On December 18 – 18 years ago – I was in surgery. The diagnosis had come on the previous Friday, December 13, that I had infiltrating ductile carcinoma. Everything stopped. All Christmas shopping. All Christmas going. All of a sudden it really didn’t matter if every Christmas present under the tree was beautifully wrapped…or if we had cranberry sauce on Christmas Day. Bob took off work the rest of the year while we listened, learned, researched and sorted out what we needed to do.
The real question became, “How can something so terrible turn into something good?” Alexander Pope, a poet in the 1700’s, and I may not agree on everything related to our faith in God, but we enthusiastically agree on his most famous quote which has become proverbial:
“Hope springs eternal.”
I also agree with a dear friend who once said, “I pray no suffering I endure will be wasted.” For me those two quotes mean that in the midst of the trial, there are lessons — many lessons — to be learned. For me the ones that perhaps have been the most important are that I am fragile, every day is a gift from God, there is a lot I do not control, there is hope in trusting that God loves and cares for me and that He will in some miraculous way turn this bad thing into something good.
And that He has. I treasure these days – life is not a burden to be endured, but a gift to be celebrated.
Many of you are currently enduring some great suffering today – but remember hope continues to spring eternal. God bless you all.
For TBT and especially for the writers and poets who are iSissies, here is a picture of Alexander Pope and an excerpt from An Essay of Man.

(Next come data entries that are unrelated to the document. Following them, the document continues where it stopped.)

(** C5 (amended).  Whenever all six candidates are rejected for an item,
    the block is placed to the right of the anchor, 5 pixels below its
    top, and then moved left or up until its right and bottom edges are
    within the canvas, but never so far that its left or top edge becomes
    negative: the left and top edges of the resulting rectangle are never
    negative, and its right and bottom edges do not exceed the canvas when
    the block is no wider and no taller than the canvas.  The rectangle is
    registered in the occupied regions, which the following items read. *)
Theorem fallback_clamped_and_registered (img_w img_h : Z)
    (dets : gmap string detection) (profiles_data : gmap string profile)
    (st : pass_state) (profile_id : string) (score : pyfloat)
    (det : detection) (qr_x qr_y qr_w qr_h : Z) :
  0 <= snd (getTextSize "Tg") ->
  dets !! profile_id = Some det ->
  det_bbox det = Some (qr_x, qr_y, qr_w, qr_h) ->
  let lines :=
    lines_for_annotation getTextSize format_score
      (name_to_display profiles_data profile_id) score
      (bio_to_display profiles_data profile_id) in
  let text_w := fst (get_text_block_dimensions getTextSize lines) in
  let text_h := snd (get_text_block_dimensions getTextSize lines) in
  find_position (qr_x, qr_y, qr_w, qr_h) text_w text_h img_w img_h
    (occupied_regions st) = None ->
  let x := Z.max 5 (Z.min (qr_x + qr_w + qr_box_padding) (img_w - text_w + 5)) in
  let y := Z.max 5 (Z.min (qr_y + 5) (img_h - text_h + 5)) in
  let st' :=
    annotate_profile getTextSize format_score img_w img_h dets profiles_data
      st (profile_id, score) in
  fallback_position (qr_x, qr_y, qr_w, qr_h) text_w text_h img_w img_h
  = (x, y) /\
  occupied_regions st'
  = occupied_regions st ++ [(x - 5, y - 5, x + text_w - 5, y + text_h - 5)] /\
  (0 <= x - 5 /\ 0 <= y - 5) /\
  (text_w <= img_w -> x + text_w - 5 <= img_w) /\
  (text_h <= img_h -> y + text_h - 5 <= img_h) /\
  (forall rest,
     annotate_from getTextSize format_score img_w img_h dets profiles_data
       ((profile_id, score) :: rest) st
     = annotate_from getTextSize format_score img_w img_h dets profiles_data
         rest st').
Proof.
  intros Hh Hdet Hbbox lines text_w text_h Hnone x y st'.
  assert (fallback_position (qr_x, qr_y, qr_w, qr_h) text_w text_h
            img_w img_h = (x, y)) as Hfb.
  { subst x y. unfold fallback_position, qr_box_padding.
    destruct (Z.gtb_spec (qr_x + qr_w + 5 + text_w - 5) img_w);
      destruct (Z.gtb_spec (qr_y + 5 + text_h - 5) img_h);
      repeat match goal with
        | |- context [Z.ltb ?a 5] => destruct (Z.ltb_spec a 5)
        end; f_equal; lia. }
  split; [exact Hfb |]. split.
  - pose proof (annotate_profile_present img_w img_h dets profiles_data st
                  profile_id score det qr_x qr_y qr_w qr_h Hdet Hbbox) as Hp.
    cbn zeta in Hp. fold lines text_w text_h st' in Hp.
    destruct (annotation_block_positive
                (name_to_display profiles_data profile_id) score
                (bio_to_display profiles_data profile_id) Hh)
      as (Hw & Hht & _).
    fold lines text_w text_h in Hw, Hht.
    assert ((text_w =? 0) || (text_h =? 0) = false) as Hguard
      by (apply orb_false_iff; split; apply Z.eqb_neq; lia).
    rewrite Hguard in Hp.
    destruct Hp as [_ ->]. unfold best_position. rewrite Hnone, Hfb.
    reflexivity.
  - repeat split; try lia. 
Qed.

Respecting man, whatever wrong we call,
May, must be right, as relative to all.
In human works, though labour’d on with pain,
A thousand movements scarce one purpose gain;
In God’s, one single can its end produce;
Yet serves to second too some other use.
So man, who here seems principal alone,
Perhaps acts second to some sphere unknown,
Touches some wheel, or verges to some goal;
‘Tis but a part we see, and not a whole.